By Contributing Mama Erin Butler

After four years of marriage,

Erin wedding

my husband and I have started dating again. The good news is that it’s to each other.

The bad news is, even after years together, it’s not as easy as we thought.

Since our daughter was born two years ago we have gone out, without child in tow, four times. Five, if you count when we dropped her off at my parents so we could go sign our wills.

Every parenting magazine warned us to “make time for each other” but we didn’t.  And while we are far from divorce court, our relationship has shifted.

Before baby, it was all about “us” and now it’s all about “her.” Our lives revolve around our daughter and we have struggled to make the “us” still work. And while friends tell me it’s common, it’s still unsettling.

Since my husband works from his home office about three times a week and I am a stay at home mom there is no lack of contact between the three of us, in fact sometimes, it’s too close for comfort. And maybe that’s the problem, too much quantity and not enough quality.

My energy has been on Katherine for two years straight. Every day I am plagued by the hard hitting questions: Will she ever eat carrots that aren’t smothered in humus? When will she start calling animals by their names and not the sounds they make? How long can I keep up the charade that Sesame Street is the only program on tv?

And while I focus on a daily routine consisting of meal time, nap time, play time, laundry time, etc… my husband brings home the bacon to finance all those organic peas, Lands End sheets, swim classes and gallons of Spray and Wash.  While our two roles go hand in hand, we live with such different responsibilities that it somehow turned into different lives, with our daughter as the only common denominator.

When she was a baby it wasn’t so obvious, or maybe I was too sleep deprived to notice. But lately, I’ve been feeling that the one relationship that was supposed to withstand anything was beginning to buckle.  And that’s scary.

So we instituted date night. After five phone calls to arrange babysitting, six outfit changes, and locating a missing baby doll, we were back in the dating pool.

At the restaurant we started talking about the weather. Like we were 80 years old, and just met. To save the sinking ship we quickly diverted the conversation to our daughter.

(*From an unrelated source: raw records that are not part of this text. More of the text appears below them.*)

(* ===== verification/Main.v ===== *)
(** * The server's start (cmd/webssh/main.go, internal/logging)

    [main] puts the parts together: the configuration from file, environment
    and flag, validated; the credential database with its key and the migration
    of old records; the authenticator, the network policy, the host key callback
    and the theme catalogue.  A start changes the disk (the database and the key
    file) and ends with a running server or with the first error.

    The flags are in CmdLine, the listener and the end of the process in
    ServerLife; what is logged is not modelled. *)

From S2P Require Import Prelude GoStrings GoTime GoEncoding GoError Json JsonDecode Netip NetworkPolicy HostKey Config Auth Vault HttpServer Themes.

(** The error [main] exits with. *)
Inductive Fatal : Type :=
| ConfigLoad (e : LoadError)
| ConfigInvalid (e : ConfigError)
| VaultFailed (e : OpenError)
| MigrationFailed (e : VaultError)
| PolicyFailed (e : PolicyConfigError)
| HostKeysFailed (e : HostKeyConfigError)
| ThemesFailed (e : ThemeError).

Definition authenticator (cfg : Config) : Authenticator :=
  mkAuthenticator (Username (Auth cfg)) (Password (Auth cfg)) (PasswordHash (Auth cfg))
    (SecureCookie (Server cfg)) (SessionTTL (Auth cfg)) (SessionSecret (Server cfg)).

(** [logging.New]: the level of the log. *)
Inductive Level : Type := LevelDebug | LevelInfo | LevelWarn | LevelError.
Definition log_level (level : string) : Level :=
  let l := ToLower (TrimSpace level) in
  if l =?s "debug" then LevelDebug
  else if (l =?s "warn") || (l =?s "warning") then LevelWarn
  else if l =?s "error" then LevelError
  else LevelInfo.

Section Start.

Context `{Crypto} `{TimeText} {Key : Type}.

(** The parts of a running server. *)
Record Running : Type := mkRunning {
  rn_config : Config; rn_auth : Authenticator; rn_policy : NetworkPolicy.NetworkPolicy;
  rn_hostkeys : @HostKeyCallback Key; rn_state : ServerState; rn_themes : list string;
  rn_level : Level }.

(** The sources of the configuration; argon2; the file system as the host keys
    and the themes see it. *)
Context (ReadFile : string -> option string) (Unmarshal : string -> option rawConfig)
        (env : string -> string) (IDKey : string -> string -> string)
        (Stat : string -> StatResult) (WriteFile_ok : string -> bool)
        (knownhosts_New : string -> option (@HostKeyCallback Key))
        (defaultFS : list Entry) (disk : string -> Disk).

But after a half hour of chit chat, we finally started to talk. Not about who was going to go to the grocery store the next day or the oil change my car desperately needed, but about the things that really matter.

We discussed my writing projects, the changes he wanted to make in his career and where we, as a family, want to be in five years.

And then there were the real issues.

How it breaks his heart that Katherine always chooses to be with me rather than him.

How I am envious of the freedom he seems to have…after all, no one else ever follows him into the bathroom!

How he misses spending time with just me.

And how I miss the feeling of being the only girl in his life.

It was one of the most productive conversations in months. I know one date is certainly not going to solve all of our problems, but it at least put them on the table.

Though it was nice to have an uninterrupted meal, by the end of the night we missed her, which is something I don’t have the opportunity to feel often.

We took our dessert home so we could be the ones to tuck her (and her baby doll) into bed.

Erin daughter

We ate our cheesecake sitting on the couch listening to the hum of the baby monitor behind us. It wasn’t the sweep-you-off-your-feet romantic ending that we had years ago but it was us. The “us” that hadn’t been around in a long time.

Now, I am not the type of girl to kiss and tell, but I am pretty confident there will be a second date.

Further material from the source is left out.